Segment Start: Source data
(** [Streamer.apply_bandpass_filter(ch_data, start_freq, stop_freq)]
    with [order=4].  The message of the [except] branch is followed in the
    source by the text of the exception, which the model does not carry. *)
Definition apply_bandpass_filter (start_freq stop_freq : Q)
  : M (list Q) unit :=
  call_routine detrend ;;
  if Qle_bool stop_freq start_freq then
    logging ERROR "Start frequency should be less than stop frequency"
  else if Qltb start_freq 0 || Qltb stop_freq 0 then
    logging ERROR "Frequency values should be positive"
  else if Qltb nyquist start_freq || Qltb nyquist stop_freq then
    logging ERROR nyquist_message
  else
    try_except is_ValueError
      (call_routine (perform_bandpass sampling_rate start_freq stop_freq 4))
      (logging ERROR "Invalid frequency value").

(** The first loop of [apply_notch_filter]: [true] when every frequency
    passed, [false] when the method returned from inside the loop. *)
Fixpoint notch_check (freqs : list string) : M (list Q) bool :=
  match freqs with
  | [] => ret true
  | freq :: rest =>
      f <- float_of freq ;;
      if Qltb f 0 then
        logging ERROR "Frequency values should be positive" ;; ret false
      else if Qltb nyquist f then
        logging ERROR nyquist_message ;; ret false
      else notch_check rest
  end.

(** The second loop, with [bandwidth=2.0] and [order=4]. *)
Fixpoint notch_stops (freqs : list string) : M (list Q) unit :=
  match freqs with
  | [] => ret tt
  | freq :: rest =>
      f <- float_of freq ;;
      let start_freq := (f - 2)%Q in
      let end_freq := (f + 2)%Q in
      call_routine (perform_bandstop sampling_rate start_freq end_freq 4) ;;
      notch_stops rest
  end.
(** * Authentication and session-token lifecycle of the forecasting backend

    Shallow embedding of the Express/Mongoose backend:
    - [models/user.model.js]      (user schema, pre-save hook, document methods),
    - [controllers/user.controller.js] (register, login, logout, token issuing),
    - [middlewares/authorisation.js]   (the access verifier [verifyJWT]),
    - [routes/user.routes.js]          (the [/logout] route chain).

    The credential store is an explicit list of documents in natural order,
    handlers are state-passing functions returning an outcome and the new
    store, and JavaScript exceptions are values of [Exn].  The third-party
    libraries (bcrypt, jsonwebtoken's HMAC, the upload helper, the process
    environment) are fields of a [Platform] record over which everything is
    parametric. *)

From Stdlib Require Import String Ascii List Bool Arith PeanoNat NArith Lia.
Import ListNotations.
Open Scope string_scope.

(* ================================================================= *)
(** ** JavaScript strings: [trim], [toLowerCase], truthiness *)

Module JsString.

(** A string of the model is the UTF-8 encoding of the JavaScript string;
    [bytes] writes one down byte by byte. *)
Definition bytes (l : list nat) : string :=
  fold_right (fun n s => String (ascii_of_nat n) s) EmptyString l.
Segment End: Source data
**Task directions**
Bring together all lines from the listing that contain the word "loop".

**Reply**
(** The first loop of [apply_notch_filter]: [true] when every frequency
    passed, [false] when the method returned from inside the loop. *)
(** The second loop, with [bandwidth=2.0] and [order=4]. *)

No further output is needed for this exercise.